*** Opening of Data excerpts ***

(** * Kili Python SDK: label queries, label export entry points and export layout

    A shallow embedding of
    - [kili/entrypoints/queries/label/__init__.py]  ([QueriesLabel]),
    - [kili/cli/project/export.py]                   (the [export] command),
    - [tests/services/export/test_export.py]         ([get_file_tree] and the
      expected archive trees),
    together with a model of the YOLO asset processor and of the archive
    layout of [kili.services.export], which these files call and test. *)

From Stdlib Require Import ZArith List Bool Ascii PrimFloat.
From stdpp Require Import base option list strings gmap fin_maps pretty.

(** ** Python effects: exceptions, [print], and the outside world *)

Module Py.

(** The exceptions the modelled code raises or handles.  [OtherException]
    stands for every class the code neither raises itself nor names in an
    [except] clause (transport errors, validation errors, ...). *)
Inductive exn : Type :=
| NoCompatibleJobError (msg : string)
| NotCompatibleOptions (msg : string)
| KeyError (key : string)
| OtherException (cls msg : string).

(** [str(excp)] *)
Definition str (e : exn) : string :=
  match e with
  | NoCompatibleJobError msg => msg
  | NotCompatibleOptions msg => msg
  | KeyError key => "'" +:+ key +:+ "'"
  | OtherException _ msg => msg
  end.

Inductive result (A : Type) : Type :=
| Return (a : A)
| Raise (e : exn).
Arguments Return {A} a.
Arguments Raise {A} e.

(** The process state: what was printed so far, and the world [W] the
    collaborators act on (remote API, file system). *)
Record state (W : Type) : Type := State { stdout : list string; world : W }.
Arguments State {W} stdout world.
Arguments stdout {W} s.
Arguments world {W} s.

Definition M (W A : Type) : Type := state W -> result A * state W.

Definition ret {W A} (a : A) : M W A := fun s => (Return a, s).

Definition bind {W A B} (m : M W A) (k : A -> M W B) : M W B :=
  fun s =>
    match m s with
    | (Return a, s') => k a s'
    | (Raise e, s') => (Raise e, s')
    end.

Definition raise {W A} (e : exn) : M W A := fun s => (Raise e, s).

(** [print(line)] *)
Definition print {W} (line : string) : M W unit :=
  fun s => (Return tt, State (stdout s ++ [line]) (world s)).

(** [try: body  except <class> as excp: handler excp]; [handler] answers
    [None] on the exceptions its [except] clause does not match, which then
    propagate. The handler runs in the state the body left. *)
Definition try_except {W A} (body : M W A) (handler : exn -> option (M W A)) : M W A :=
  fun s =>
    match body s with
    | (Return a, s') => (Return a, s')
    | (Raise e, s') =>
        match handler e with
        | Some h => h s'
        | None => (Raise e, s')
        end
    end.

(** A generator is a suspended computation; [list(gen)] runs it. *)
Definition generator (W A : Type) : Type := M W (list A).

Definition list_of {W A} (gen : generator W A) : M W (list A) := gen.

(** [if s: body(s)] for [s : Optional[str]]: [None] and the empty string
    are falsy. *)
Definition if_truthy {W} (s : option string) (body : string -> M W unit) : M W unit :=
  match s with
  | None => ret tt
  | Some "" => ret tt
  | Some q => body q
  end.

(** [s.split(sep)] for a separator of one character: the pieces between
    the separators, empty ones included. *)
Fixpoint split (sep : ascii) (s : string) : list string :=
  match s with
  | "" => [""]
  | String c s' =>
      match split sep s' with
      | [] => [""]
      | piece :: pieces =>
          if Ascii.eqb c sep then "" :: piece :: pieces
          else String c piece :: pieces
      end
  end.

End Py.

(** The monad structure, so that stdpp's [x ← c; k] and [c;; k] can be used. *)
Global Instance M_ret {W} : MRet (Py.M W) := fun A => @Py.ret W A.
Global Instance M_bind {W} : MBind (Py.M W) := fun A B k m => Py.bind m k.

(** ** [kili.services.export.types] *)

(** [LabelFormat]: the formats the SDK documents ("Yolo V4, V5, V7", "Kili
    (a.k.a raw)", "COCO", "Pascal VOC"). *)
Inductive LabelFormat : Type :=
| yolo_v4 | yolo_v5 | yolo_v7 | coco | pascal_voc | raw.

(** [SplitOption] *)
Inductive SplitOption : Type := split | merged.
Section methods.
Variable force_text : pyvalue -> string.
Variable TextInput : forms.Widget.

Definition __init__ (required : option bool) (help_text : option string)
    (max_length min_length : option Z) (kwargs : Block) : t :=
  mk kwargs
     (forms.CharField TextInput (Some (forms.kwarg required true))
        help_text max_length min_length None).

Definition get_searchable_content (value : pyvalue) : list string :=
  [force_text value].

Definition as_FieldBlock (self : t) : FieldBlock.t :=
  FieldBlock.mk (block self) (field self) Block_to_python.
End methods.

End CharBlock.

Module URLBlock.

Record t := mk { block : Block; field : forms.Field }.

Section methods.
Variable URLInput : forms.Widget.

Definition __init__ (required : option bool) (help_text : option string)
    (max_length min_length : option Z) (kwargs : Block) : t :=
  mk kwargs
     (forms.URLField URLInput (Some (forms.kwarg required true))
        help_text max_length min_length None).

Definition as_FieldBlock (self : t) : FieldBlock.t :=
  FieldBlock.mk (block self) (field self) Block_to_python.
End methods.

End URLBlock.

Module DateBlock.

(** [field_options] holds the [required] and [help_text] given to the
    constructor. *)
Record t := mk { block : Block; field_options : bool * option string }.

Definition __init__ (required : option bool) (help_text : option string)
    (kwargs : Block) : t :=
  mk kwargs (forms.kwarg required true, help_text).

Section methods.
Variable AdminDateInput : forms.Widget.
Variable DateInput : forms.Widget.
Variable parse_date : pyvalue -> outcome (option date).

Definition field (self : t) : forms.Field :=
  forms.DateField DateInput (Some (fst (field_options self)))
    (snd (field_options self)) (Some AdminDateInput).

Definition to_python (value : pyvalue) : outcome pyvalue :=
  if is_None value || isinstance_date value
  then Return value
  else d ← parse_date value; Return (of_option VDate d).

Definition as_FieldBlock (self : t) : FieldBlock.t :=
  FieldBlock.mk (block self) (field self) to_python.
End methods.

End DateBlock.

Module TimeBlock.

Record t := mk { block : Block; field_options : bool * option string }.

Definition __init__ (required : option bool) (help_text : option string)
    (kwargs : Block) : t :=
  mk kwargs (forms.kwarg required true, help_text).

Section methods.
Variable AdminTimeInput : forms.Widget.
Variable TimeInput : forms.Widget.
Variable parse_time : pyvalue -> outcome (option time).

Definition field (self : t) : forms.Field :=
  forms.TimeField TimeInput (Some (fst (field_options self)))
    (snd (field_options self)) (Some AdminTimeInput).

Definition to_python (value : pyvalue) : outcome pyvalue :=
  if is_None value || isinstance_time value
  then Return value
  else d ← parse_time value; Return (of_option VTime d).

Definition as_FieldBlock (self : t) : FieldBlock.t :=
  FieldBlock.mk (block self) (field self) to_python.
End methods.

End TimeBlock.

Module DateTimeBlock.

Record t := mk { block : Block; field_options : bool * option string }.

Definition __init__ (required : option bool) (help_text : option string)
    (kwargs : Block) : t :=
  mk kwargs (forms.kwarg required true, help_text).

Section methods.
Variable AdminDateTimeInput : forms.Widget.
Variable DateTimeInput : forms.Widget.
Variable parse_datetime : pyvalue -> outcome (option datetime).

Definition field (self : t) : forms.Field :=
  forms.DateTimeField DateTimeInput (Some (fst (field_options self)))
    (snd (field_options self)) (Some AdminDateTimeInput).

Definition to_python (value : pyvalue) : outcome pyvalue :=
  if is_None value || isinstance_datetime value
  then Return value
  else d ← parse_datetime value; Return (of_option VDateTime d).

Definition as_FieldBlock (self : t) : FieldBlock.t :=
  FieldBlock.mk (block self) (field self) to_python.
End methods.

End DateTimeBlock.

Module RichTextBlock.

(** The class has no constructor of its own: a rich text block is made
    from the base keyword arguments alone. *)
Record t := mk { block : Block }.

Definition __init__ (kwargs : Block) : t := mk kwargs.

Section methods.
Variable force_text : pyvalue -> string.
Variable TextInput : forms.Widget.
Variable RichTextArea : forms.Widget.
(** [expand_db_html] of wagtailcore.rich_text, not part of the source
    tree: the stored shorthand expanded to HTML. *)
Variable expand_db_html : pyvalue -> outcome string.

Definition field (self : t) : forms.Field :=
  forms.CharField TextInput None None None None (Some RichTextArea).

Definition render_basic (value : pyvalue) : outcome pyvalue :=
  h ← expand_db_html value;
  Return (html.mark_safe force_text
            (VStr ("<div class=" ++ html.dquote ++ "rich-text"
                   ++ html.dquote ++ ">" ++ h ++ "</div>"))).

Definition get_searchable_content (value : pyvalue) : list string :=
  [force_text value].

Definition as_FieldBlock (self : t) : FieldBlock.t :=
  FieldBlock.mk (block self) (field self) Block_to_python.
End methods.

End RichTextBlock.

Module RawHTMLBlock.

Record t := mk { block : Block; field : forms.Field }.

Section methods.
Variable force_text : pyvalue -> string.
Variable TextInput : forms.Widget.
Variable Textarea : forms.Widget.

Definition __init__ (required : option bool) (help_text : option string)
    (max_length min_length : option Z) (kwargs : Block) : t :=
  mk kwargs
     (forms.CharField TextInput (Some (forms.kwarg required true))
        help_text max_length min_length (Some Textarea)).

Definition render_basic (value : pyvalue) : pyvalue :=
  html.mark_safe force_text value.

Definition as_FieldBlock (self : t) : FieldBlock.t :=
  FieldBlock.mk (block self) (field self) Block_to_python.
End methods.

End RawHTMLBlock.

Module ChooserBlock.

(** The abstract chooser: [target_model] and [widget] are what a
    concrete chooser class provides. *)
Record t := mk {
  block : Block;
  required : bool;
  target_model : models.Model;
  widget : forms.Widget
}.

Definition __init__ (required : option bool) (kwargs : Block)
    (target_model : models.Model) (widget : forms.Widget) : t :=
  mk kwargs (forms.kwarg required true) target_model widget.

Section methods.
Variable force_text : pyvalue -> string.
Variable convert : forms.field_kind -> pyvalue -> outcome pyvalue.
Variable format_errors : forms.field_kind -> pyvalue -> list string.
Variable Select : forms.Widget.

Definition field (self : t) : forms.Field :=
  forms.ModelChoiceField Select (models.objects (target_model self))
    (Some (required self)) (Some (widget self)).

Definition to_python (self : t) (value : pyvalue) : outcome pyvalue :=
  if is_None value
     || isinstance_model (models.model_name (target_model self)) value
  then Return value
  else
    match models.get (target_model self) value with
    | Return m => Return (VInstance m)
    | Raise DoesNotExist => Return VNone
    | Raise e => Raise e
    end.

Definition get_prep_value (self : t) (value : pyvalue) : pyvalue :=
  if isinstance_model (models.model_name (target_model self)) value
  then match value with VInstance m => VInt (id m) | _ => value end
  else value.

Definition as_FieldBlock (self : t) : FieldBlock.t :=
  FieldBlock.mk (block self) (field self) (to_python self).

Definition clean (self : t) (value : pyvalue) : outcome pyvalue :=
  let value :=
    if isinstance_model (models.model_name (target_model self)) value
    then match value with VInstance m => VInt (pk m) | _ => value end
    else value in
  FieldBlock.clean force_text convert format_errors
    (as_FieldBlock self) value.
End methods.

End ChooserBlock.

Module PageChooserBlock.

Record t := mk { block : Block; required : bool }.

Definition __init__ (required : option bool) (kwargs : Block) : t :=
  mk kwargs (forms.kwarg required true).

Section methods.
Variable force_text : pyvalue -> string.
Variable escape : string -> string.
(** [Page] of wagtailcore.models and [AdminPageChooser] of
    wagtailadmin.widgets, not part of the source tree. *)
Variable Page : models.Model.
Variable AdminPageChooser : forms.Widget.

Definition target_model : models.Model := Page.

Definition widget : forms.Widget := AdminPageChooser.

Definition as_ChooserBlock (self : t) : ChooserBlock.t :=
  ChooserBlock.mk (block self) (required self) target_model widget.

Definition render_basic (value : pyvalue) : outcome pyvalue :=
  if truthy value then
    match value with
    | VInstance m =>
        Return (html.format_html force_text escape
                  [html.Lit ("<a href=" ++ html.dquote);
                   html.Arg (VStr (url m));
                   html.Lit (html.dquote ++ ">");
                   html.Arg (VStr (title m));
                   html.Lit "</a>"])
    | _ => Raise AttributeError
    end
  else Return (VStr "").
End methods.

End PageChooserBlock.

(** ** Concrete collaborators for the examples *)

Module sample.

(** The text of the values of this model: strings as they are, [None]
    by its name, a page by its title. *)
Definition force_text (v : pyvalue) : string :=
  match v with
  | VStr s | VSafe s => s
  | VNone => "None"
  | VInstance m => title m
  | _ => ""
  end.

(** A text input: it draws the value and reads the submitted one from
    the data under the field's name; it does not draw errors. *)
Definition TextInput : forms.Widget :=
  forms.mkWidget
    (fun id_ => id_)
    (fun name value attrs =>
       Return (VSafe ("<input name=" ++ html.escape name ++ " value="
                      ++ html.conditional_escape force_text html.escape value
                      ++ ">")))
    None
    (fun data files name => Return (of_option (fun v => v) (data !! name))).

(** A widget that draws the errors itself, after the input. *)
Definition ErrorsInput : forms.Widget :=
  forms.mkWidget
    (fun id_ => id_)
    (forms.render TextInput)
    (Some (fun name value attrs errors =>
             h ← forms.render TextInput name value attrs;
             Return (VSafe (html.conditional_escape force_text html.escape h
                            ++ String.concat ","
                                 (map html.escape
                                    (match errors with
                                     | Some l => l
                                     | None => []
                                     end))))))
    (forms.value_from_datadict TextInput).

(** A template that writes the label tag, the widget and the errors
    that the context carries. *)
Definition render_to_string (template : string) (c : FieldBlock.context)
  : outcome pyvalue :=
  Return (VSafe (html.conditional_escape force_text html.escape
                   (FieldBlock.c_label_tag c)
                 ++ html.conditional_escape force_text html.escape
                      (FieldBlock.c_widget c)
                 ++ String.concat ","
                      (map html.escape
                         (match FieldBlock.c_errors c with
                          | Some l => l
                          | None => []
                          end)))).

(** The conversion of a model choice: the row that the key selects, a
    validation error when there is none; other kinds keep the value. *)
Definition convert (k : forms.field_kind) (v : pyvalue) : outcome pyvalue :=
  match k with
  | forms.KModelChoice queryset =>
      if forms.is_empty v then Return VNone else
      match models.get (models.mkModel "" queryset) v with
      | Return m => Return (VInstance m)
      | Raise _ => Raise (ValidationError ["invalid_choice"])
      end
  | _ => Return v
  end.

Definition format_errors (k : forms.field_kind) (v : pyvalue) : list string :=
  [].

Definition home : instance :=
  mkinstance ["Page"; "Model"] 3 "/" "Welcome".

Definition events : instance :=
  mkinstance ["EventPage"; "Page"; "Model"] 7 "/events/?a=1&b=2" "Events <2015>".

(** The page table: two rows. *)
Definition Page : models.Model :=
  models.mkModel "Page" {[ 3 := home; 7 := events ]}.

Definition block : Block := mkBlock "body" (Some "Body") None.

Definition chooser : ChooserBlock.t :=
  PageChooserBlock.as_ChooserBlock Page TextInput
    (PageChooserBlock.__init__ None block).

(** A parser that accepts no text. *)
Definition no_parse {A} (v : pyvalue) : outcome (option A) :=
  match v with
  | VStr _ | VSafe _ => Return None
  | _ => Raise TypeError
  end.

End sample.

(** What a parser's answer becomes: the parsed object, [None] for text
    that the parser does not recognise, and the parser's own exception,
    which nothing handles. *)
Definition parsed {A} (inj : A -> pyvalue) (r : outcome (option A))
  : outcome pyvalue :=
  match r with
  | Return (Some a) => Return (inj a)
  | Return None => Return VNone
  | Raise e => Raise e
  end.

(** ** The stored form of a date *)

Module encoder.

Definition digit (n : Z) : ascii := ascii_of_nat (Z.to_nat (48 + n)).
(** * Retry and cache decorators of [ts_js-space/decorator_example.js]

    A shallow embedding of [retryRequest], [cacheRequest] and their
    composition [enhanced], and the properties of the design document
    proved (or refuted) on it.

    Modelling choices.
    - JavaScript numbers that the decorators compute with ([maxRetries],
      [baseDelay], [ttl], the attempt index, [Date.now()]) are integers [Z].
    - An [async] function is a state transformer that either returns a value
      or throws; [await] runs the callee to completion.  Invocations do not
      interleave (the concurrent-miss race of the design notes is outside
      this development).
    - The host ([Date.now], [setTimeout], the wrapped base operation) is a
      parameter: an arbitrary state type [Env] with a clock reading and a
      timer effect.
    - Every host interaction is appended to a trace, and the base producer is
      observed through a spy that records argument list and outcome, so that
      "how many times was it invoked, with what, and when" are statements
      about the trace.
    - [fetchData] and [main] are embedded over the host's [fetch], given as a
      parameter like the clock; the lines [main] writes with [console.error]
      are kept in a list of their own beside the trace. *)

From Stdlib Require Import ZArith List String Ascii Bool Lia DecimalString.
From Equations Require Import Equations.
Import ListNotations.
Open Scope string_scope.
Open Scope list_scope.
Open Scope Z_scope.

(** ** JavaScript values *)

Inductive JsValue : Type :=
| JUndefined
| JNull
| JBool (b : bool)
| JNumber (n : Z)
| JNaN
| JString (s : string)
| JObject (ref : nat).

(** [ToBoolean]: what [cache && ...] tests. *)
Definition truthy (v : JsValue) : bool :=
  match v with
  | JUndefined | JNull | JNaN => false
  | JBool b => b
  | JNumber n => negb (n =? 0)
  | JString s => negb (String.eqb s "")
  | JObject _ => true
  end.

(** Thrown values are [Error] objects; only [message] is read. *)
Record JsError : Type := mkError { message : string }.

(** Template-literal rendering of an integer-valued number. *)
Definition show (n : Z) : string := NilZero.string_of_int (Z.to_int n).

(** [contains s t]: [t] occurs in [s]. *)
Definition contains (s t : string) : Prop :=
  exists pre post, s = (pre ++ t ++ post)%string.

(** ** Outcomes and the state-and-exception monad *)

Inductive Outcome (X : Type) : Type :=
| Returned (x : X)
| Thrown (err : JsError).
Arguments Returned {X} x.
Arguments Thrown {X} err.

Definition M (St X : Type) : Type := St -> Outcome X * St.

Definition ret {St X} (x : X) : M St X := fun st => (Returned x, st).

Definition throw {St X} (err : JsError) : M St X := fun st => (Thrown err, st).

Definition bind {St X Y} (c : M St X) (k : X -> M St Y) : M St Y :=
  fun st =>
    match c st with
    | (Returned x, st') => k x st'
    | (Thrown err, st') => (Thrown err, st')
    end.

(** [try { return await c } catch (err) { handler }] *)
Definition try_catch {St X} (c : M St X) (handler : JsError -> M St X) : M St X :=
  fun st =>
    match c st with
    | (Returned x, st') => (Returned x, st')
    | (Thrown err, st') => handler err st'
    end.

*** Close of Data excerpts ***

Work to be completed:
Sift through the entries and copy every line with "class".

Output for this task:
    stands for every class the code neither raises itself nor names in an
(** [try: body  except <class> as excp: handler excp]; [handler] answers
(** The class has no constructor of its own: a rich text block is made
            (VStr ("<div class=" ++ html.dquote ++ "rich-text"
    concrete chooser class provides. *)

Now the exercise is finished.